10 Protein Rich Food For Weight Loss

It's no news that including a high protein diet is a non negotiable for a healthy lifestyle. Protein rich food are the pathway to build muscle mass, a perfect addition to a well balanced meal, and is one of the most effective ways to lose weight. So if you are on the journey to any of these goals, protein intake is crucial.

And while there are a bunch of high protein foods that are out there, we have decided to go the extra mile and cumulate a list for you! So read on.

Why Is Protein Important?

For your body to function the right way you need 3 macronutrients including carbs, fat, and most importantly protein sources. These play a major role in the formation of your maintenance of your body.

So what exactly does protein rich food do to your body? Here you go.

  • It repairs the muscle, bone, and skin.
  • It produces enzymes and antibodies
  • It regulates hormones.

    Protein is made up of amino acids and the most important ones are called essential amino acids. And since your body is not capable of making them, it has to be consumed in the form of protein.

    How Does Protein Affect Weight Loss?

    Including a high protein diet can help weight loss in a number of ways. Here are some of them -

    • It increases your metabolism which means you can burn calories that you consume faster.
    • It helps curb your appetite by keeping you full for longer.
    • It reduces muscle loss during aging.
    • Increases muscle mass which in turn replaces fat in your body.

      How Much Protein Is Needed For Your Body?

      The amount of protein needed per person depends solely on your body composition but on an average you will need 0.8 grams of protein per kilogram of your weight.

      Mixing up between all the listed protein foods can help you achieve the required amount of protein.

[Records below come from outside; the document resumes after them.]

(** * Sunerdsapp: the financial projection of [SolarAudit]

    A shallow embedding of [SolarAudit.add_financial_data] and
    [SolarAudit.calculate_detailed_financials] (src/sunerdsapp.py) together
    with the properties of the projection that the specification states.

    The projection is embedded twice, for two kinds of statements.
    - The exact model (this first part). A Python [float] is an exact
      rational ([Q]) and [round(x, n)] rounds to [n] decimals, ties to the
      even neighbour: the arithmetic in which the specification writes its
      formulas. Overflow and binary rounding error are not represented. It
      carries the statements that do not depend on them: which columns the
      code reads, the stored rows, the errors, and the order of the recorded
      values, which rounding to the nearest double preserves.
    - The module [Double] (after it). A Python [float] is an IEEE 754
      binary64 number and every operation of the source is the operation on
      doubles. It carries the statements about the values the report
      records, which are then the doubles the code records.

    In both:
    - A Python [int] is a [Z].
    - A raised exception ends the call: the methods return a [result].
    - The sqlite connection is the list of rows of the table
      [financial_data]; a fetched row is a positional tuple of column
      values, in the order of the [CREATE TABLE] statement. *)

From Stdlib Require Import ZArith QArith Qround Qpower Qabs Lia Lqa List Bool String.
From Stdlib Require Import Setoid Morphisms.
Import ListNotations.

Open Scope Q_scope.

(** ** Exceptions and results *)

Inductive exn : Type :=
| ValueError (msg : string)
| ZeroDivisionError.

(** The name of the Python class of a raised exception. *)
Definition exn_class (e : exn) : string :=
  match e with
  | ValueError _ => "ValueError"%string
  | ZeroDivisionError => "ZeroDivisionError"%string
  end.

Inductive result (A : Type) : Type :=
| Ok (a : A)
| Raise (e : exn).

Arguments Ok {A} a.
Arguments Raise {A} e.

Definition bind {A B : Type} (m : result A) (k : A -> result B) : result B :=
  match m with
  | Ok a => k a
  | Raise e => Raise e
  end.

Notation "x <- m ;; k" := (bind m (fun x => k))
  (at level 61, m at next level, right associativity).

(** ** Python arithmetic *)

(** [x / y] on numbers: raises on a zero divisor. *)
Definition py_div (x y : Q) : result Q :=
  if Qeq_bool y 0 then Raise ZeroDivisionError else Ok (x / y).

(** [x > 0]. *)
Definition gt0 (x : Q) : bool := negb (Qle_bool x 0).

(** Nearest integer, ties to even. *)
Definition round_half_even (q : Q) : Z :=
  let f := Qfloor q in
  match Qcompare (q - inject_Z f) (1 # 2) with
  | Lt => f
  | Gt => (f + 1)%Z
  | Eq => if Z.even f then f else (f + 1)%Z
  end.

(** [round(x, ndigits)] for [ndigits >= 0]. *)
Definition py_round (x : Q) (ndigits : nat) : Q :=
  let scale := (10 ^ Z.of_nat ndigits)%Z in
  inject_Z (round_half_even (x * inject_Z scale)) / inject_Z scale.

(** A rational that is a whole number. *)
Definition is_integral (q : Q) : bool :=
  Qeq_bool q (inject_Z (Qfloor q)).

(** ** Values of a fetched row *)

Inductive pyval : Type :=
| PyInt (z : Z)
| PyFloat (q : Q)
| PyStr (s : string).

(** The number a value stands for in arithmetic. Only the numeric columns
    of a row are ever used in arithmetic (see [getitem_numeric]). *)
Definition num (v : pyval) : Q :=
  match v with
  | PyInt z => inject_Z z
  | PyFloat q => q
  | PyStr _ => 0
  end.

(** [t[i]] on a tuple. *)
Definition getitem (t : list pyval) (i : nat) : pyval :=
  nth i t (PyStr EmptyString).

(** ** The table [financial_data] *)

(** One stored row; the fields are the columns of the schema, with the
    type the column's affinity gives them. [timestamp] is the text
    that sqlite3 stores for a [datetime]. *)
Record financial_row : Type := mk_financial_row {
  id : Z;
  property_id : Z;
  electricity_rate : Q;
  installation_cost_per_watt : Q;
  incentives : Q;
  financing_rate : Q;
  financing_term : Z;
  maintenance_cost_annual : Q;
  electricity_price_increase : Q;
  timestamp : string
}.

(** The connection, reduced to the table the projection reads. *)
Definition connection : Type := list financial_row.

(** The tuple [SELECT *] yields for a row: every column, in the order of
    [CREATE TABLE financial_data]. *)
Definition select_star (r : financial_row) : list pyval :=
  [ PyInt (id r);
    PyInt (property_id r);
    PyFloat (electricity_rate r);
    PyFloat (installation_cost_per_watt r);
    PyFloat (incentives r);
    PyFloat (financing_rate r);
    PyInt (financing_term r);
    PyFloat (maintenance_cost_annual r);
    PyFloat (electricity_price_increase r);
    PyStr (timestamp r) ].

(** The row id given to an inserted row: one more than the largest. *)
Definition next_rowid (conn : connection) : Z :=
  (fold_right Z.max 0 (map id conn) + 1)%Z.

(** [add_financial_data]: appends a row; [now] is [datetime.now()]. *)
Definition add_financial_data (conn : connection) (now : string)
    (property_id : Z) (electricity_rate installation_cost_per_watt : Q)
    (incentives financing_rate : Q) (financing_term : Z)
    (maintenance_cost_annual electricity_price_increase : Q) : connection :=
  conn ++ [ mk_financial_row (next_rowid conn) property_id electricity_rate
              installation_cost_per_watt incentives financing_rate
              financing_term maintenance_cost_annual
              electricity_price_increase now ].

(** [ORDER BY timestamp DESC LIMIT 1] over the rows kept by the [WHERE]
    clause: a row with the greatest timestamp (the earliest inserted one
    among equals). *)
Fixpoint latest (rows : list financial_row) : option financial_row :=
  match rows with
  | [] => None
  | r :: rest =>
      match latest rest with
      | None => Some r
      | Some r' =>
          match String.compare (timestamp r') (timestamp r) with
          | Gt => Some r'
          | _ => Some r
          end
      end
  end.

(** [cursor.execute('SELECT * ... WHERE property_id = ? ...'); fetchone()] *)
Definition fetchone (conn : connection) (pid : Z) : option (list pyval) :=
  option_map select_star
    (latest (filter (fun r => Z.eqb (property_id r) pid) conn)).

(** ** The result of the projection *)

(** One entry of ["yearly_analysis"]. *)
Record year_entry : Type := mk_year_entry {
  year : Z;
  production_kwh : Q;
  entry_electricity_rate : Q;   (* key ["electricity_rate"] *)
  yearly_savings : Q;
  cumulative_savings : Q;
  roi_percentage : Q
}.

(** ["system_details"]. *)
Record system_details : Type := mk_system_details {
  size_kw : Q;
  sd_base_cost : Q;             (* key ["base_cost"] *)
  sd_incentives : Q;            (* key ["incentives"] *)
  sd_net_cost : Q               (* key ["net_cost"] *)
}.

(** ["financing"], when it is not [None]. *)
Record financing_details : Type := mk_financing_details {
  monthly_payment : Q;
  total_payments : Q;
  total_interest : Q
}.

(** ["summary"]. *)
Record summary : Type := mk_summary {
  total_25_year_savings : Q;
  average_annual_savings : Q;
  break_even_year : option Z
}.

Record report : Type := mk_report {
  rep_system_details : system_details;
  financing : option financing_details;
  yearly_analysis : list year_entry;
  rep_summary : summary
}.

(** The variables the loop of the projection carries from year to year. *)
Record loop_state : Type := mk_loop_state {
  st_cumulative_savings : Q;
  st_electricity_rate : Q;
  st_yearly_analysis : list year_entry
}.

(** [range(lo, hi)] *)
Definition range (lo hi : Z) : list Z :=
  map (fun k => (lo + Z.of_nat k)%Z) (seq 0 (Z.to_nat (hi - lo))).

(** [next((y["year"] for y in yearly_analysis
          if y["cumulative_savings"] >= net_cost), None)] *)
Definition first_break_even (yearly_analysis : list year_entry) (net_cost : Q)
  : option Z :=
  option_map year
    (find (fun y => Qle_bool net_cost (cumulative_savings y)) yearly_analysis).

Section Projection.

(** [calculate_solar_potential] is called by the projection but is not
    defined in the class: its result ["annual_potential_kwh"] for a
    property is taken as given. *)
Variable calculate_solar_potential : Z -> Q.

(** The C library's [pow], used by [**] when the exponent is not a whole
    number; its values are not rational in general and are taken as given. *)
Variable libm_pow : Q -> Q -> Q.

(** [b ** e] on floats. *)
Definition py_pow (b e : Q) : Q :=
  if is_integral e then Qpower b (Qfloor e) else libm_pow b e.

(** *** The locals of [calculate_detailed_financials] *)

Definition system_size_kw (annual_production : Q) : Q :=
  annual_production / (365 * 4).

Definition base_cost (financial_data : list pyval) (annual_production : Q) : Q :=
  system_size_kw annual_production * 1000 * num (getitem financial_data 2).

Definition net_cost (financial_data : list pyval) (annual_production : Q) : Q :=
  base_cost financial_data annual_production - num (getitem financial_data 3).

(** [production = annual_production * (1 - 0.005 * year)] *)
Definition production (annual_production : Q) (year : Z) : Q :=
  annual_production * (1 - (5 # 1000) * inject_Z year).

(** [roi = (cumulative_savings / net_cost) * 100 if net_cost > 0 else 0] *)
Definition roi (cumulative_savings net_cost : Q) : Q :=
  if gt0 net_cost then (cumulative_savings / net_cost) * 100 else 0.

(** The body of [for year in range(1, years + 1)]. *)
Definition loop_body (financial_data : list pyval)
    (annual_production net_cost : Q) (st : loop_state) (year : Z)
  : loop_state :=
  let production := production annual_production year in
  let savings := production * st_electricity_rate st in
  let net_savings := savings - num (getitem financial_data 6) in
  let cumulative_savings := st_cumulative_savings st + net_savings in
  let roi := roi cumulative_savings net_cost in
  let electricity_rate :=
    st_electricity_rate st * (1 + num (getitem financial_data 7)) in
  mk_loop_state cumulative_savings electricity_rate
    (st_yearly_analysis st ++
       [ mk_year_entry year
           (py_round production 2)
           (py_round electricity_rate 3)
           (py_round net_savings 2)
           (py_round cumulative_savings 2)
           (py_round roi 2) ]).

(** The state before the loop. *)
Definition loop_init (financial_data : list pyval) : loop_state :=
  mk_loop_state 0 (num (getitem financial_data 1)) [].

(** The state after the years [1 .. n]. *)
Definition loop_upto (financial_data : list pyval) (annual_production : Q)
    (n : Z) : loop_state :=
  fold_left
    (loop_body financial_data annual_production
       (net_cost financial_data annual_production))
    (range 1 (n + 1)) (loop_init financial_data).

(** The financing block. *)
Definition financing_of (financial_data : list pyval) (net_cost : Q)
  : result (option financing_details) :=
  if gt0 (num (getitem financial_data 4)) && gt0 (num (getitem financial_data 5))
  then
    let monthly_rate := num (getitem financial_data 4) / 12 / 100 in
    let num_payments := num (getitem financial_data 5) * 12 in
    monthly_payment <-
      py_div (net_cost * monthly_rate * py_pow (1 + monthly_rate) num_payments)
             (py_pow (1 + monthly_rate) num_payments - 1) ;;
    Ok (Some (mk_financing_details
                (py_round monthly_payment 2)
                (py_round (monthly_payment * num_payments) 2)
                (py_round (monthly_payment * num_payments - net_cost) 2)))
  else Ok None.

(** [calculate_detailed_financials(property_id, years)] *)
Definition calculate_detailed_financials (conn : connection)
    (property_id years : Z) : result report :=
  match fetchone conn property_id with
  | None => Raise (ValueError "Financial data not found for property")
  | Some financial_data =>
      let annual_production := calculate_solar_potential property_id in
      let system_size_kw := system_size_kw annual_production in
      let base_cost := base_cost financial_data annual_production in
      let net_cost := net_cost financial_data annual_production in
      let st := loop_upto financial_data annual_production years in
      financing_details <- financing_of financial_data net_cost ;;
      average <- py_div (st_cumulative_savings st) (inject_Z years) ;;
      Ok (mk_report
            (mk_system_details
               (py_round system_size_kw 2)
               (py_round base_cost 2)
               (py_round (num (getitem financial_data 3)) 2)
               (py_round net_cost 2))
            financing_details
            (st_yearly_analysis st)
            (mk_summary
               (py_round (st_cumulative_savings st) 2)
               (py_round average 2)
               (first_break_even (st_yearly_analysis st) net_cost)))
  end.

End Projection.

(** ** What the loop holds in each year

    The values of the loop's locals in year [y], read off the state the
    loop has reached; the recorded entry is made of their roundings. *)

(** [electricity_rate] when year [y] starts. *)
Definition rate_in_year (financial_data : list pyval) (annual_production : Q)
    (y : Z) : Q :=
  st_electricity_rate (loop_upto financial_data annual_production (y - 1)).
(** * ipsubmap: resolution, classification and reporting engine

    A shallow embedding of [main.go] of bountyhub-org/ipsubmap: the
    per-scope report ([fragment]), its [append] and [write] methods, the
    resolver/classifier ([ipSubMap.resolve]), the batch loop
    ([ipSubMap.enumerate]) and the write phase ([ipSubMap.write]).

    Conventions of the embedding.
    - A Go [string] is a [string]; Go compares strings byte by byte, which is
      [String.compare].
    - A Go [map[string][]string] that may be [nil] is an
      [option (gmap string (list string))]; the order in which [range]
      visits the keys is not fixed by the language, so every function that
      ranges over a map takes that order as an argument, constrained by
      [range_order].
    - A Go [error] that may be [nil] is an [option error]. An [error] keeps
      the format string and the arguments [fmt.Errorf] was called with.
    - An [io.Writer] is a type with a [Write] operation that returns the
      sink after the call and the error of the call.
    - The standard library ([net], [bufio], [sort], [strings], [errors]) is
      not part of the repository; its functions are modelled from their
      documented behaviour and named after the Go function they stand for. *)

From Stdlib Require Import Strings.String Strings.Ascii Strings.Byte.
From Stdlib Require Import NArith List DecimalString.
From stdpp Require Import base gmap strings list sorting.

Local Open Scope string_scope.
Local Open Scope list_scope.
Set Warnings "-register-all,-clear-no-such-hyp".
(** *** The tooltip *)

(** C3: the [data-title] attribute carries the tooltip exactly when
    [activeView] does not contain [id]; when it does, the binding is
    [null] and the element has no such attribute. *)
Theorem tooltip_hint_iff_inactive (p : Props) :
  let v := template p in
  (attribute "data-title" v <> None <-> ~ In (id p) (activeView p)) /\
  (attribute "data-title" v = Some (tooltip p) <-> ~ In (id p) (activeView p)) /\
  (lookupAttr "data-title" (attrs (dataOf v)) = Some None
   <-> In (id p) (activeView p)).
Proof.
  unfold attribute. simpl. unfold dataTitle.
  destruct (includes (activeView p) (id p)) eqn:Hinc; simpl.
  - apply includes_In in Hinc.
    repeat split; intros; try congruence; try contradiction; auto.
  - apply includes_not_In in Hinc.
    repeat split; intros; try congruence; try contradiction; auto.
Qed.

(** *** The click *)

(** C4: one click on the rendered control appends exactly one event
    "button-action" with payload [id] to what the instance has emitted,
    whatever [activeView] holds, and changes nothing else of the
    instance. *)
Theorem click_emits_button_action (vm : Instance Props) :
  click (fst (render vm)) (snd (render vm))
  = (tt, {| props := props vm;
            emitted := emitted vm
                       ++ [mkEvent "button-action" [id (props vm)]] |}).
Proof.
  rewrite render_run. cbn [fst snd].
  rewrite click_template_run. apply onClick_run.
Qed.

      High Protein Meal Plan

      Breakfast: Fresh avocado on a whole wheat bread slice and a side of scrambled eggs

      Lunch: Cottage cheese salads with either fish or meat with a fruit afterwards

      Evening snack: A greek yogurt with blueberries

      Dinner: Chicken breast or lean beef with legumes.

      High Protein Foods

      There are a range of high protein foods that are right there in front of you and others you'll have to obscure. The bottom line is that it adding them based on your bodily goals and mixing them up with other nutrients will be the most effective.

      Salmon

      Salmon is the go-to choice for those trying to increase their protein intake while on their weight loss journey. Since it's an excellent source of protein, it can help you feel full for longer and satiate hunger. The Omega 3 in the fish can be beneficial to your body in many other ways as well.

      One salmon contains 39.3 grams of protein.

      Chicken Breast

      Chicken breast contains 22 grams of protein and can be a healthy choice for your meal plan. Consider not going overboard with the oil and bake it along with a little bit of salt and pepper.

      A pro tip would be to have vegetables on the side to strengthen the effectiveness of the meal.

      Beef

      Not surprisingly beef makes it to the list as it's high in protein. Choose the lean meat such as the ground beef for good results.

      Like chicken, beef can also be had as a main course and can keep you full for a very long time. It contains 21.3 grams of protein.

      Eggs

      Eggs are one of the most versatile option for those looking to increase their protein intake because of how easily accessible it is. Not to mention, there are a variety of ways to prepare eggs. You can poach, boil, fry, or scramble them and they are still as effective.

      Each eggs contains 6.3 grams of protein so it's advised to have 5 eggs on a daily basis to tick off your protein intake for the day.

      Milk

      Not only does milk contain a good source of protein but it also has calcium which makes it a great after workout drink. This way your bones are kept strong no matter what kind regime you follow.

      The good news is that milk can be consumed in numerous way including smoothies, flavoured milk, and other beverages.

      Yogurt

      Greek yogurt is considered to be a protein rich food which explains why it is mostly eaten after a workout. Its one of those high protein foods that you can be eaten for breakfast to start your day off. A great addition would be blueberries and oatmeal so that it is a balanced meal.

      A high protein breakfast is necessary to help you feel fuller throughout the day and to match your protein intake for the day.

      Legumes

      If you are looking for a plant based protein, legumes are a great addition to your diet. While they are great sources of protein, they are also rich in fiber which comes closer to being a balanced meal. Legumes in your diet such as chickpeas, lentils, kidney beans, and more can be high in protein.

      You can add legumes to salads and have it for lunch to increase your energy levels which can also promotes weight loss.

      Nuts and seeds

      Nuts and seeds are both snacky and a necessary addition to your meals and a great source of protein. Depending on how much protein you need for the day, you can include them throughout the day.

      Soy

      Soy is another popular plant based protein that bring you enough energy to sustain throughout the day. Not only is this a nutritious choice, but it can also help you lose weight more effectively.

      Maintaining a balanced diet is crucial for any person's wellbeing when it comes to nutrition so including as much protein in your body can do you enough good.

      * * Medical Disclaimer - The following information is for educational purposes only. No information provided on this website, including text, graphic, and images, are intended as substitutes for professional medical advice. Please consult with your doctor about specific medical advice pertaining to your condition(s).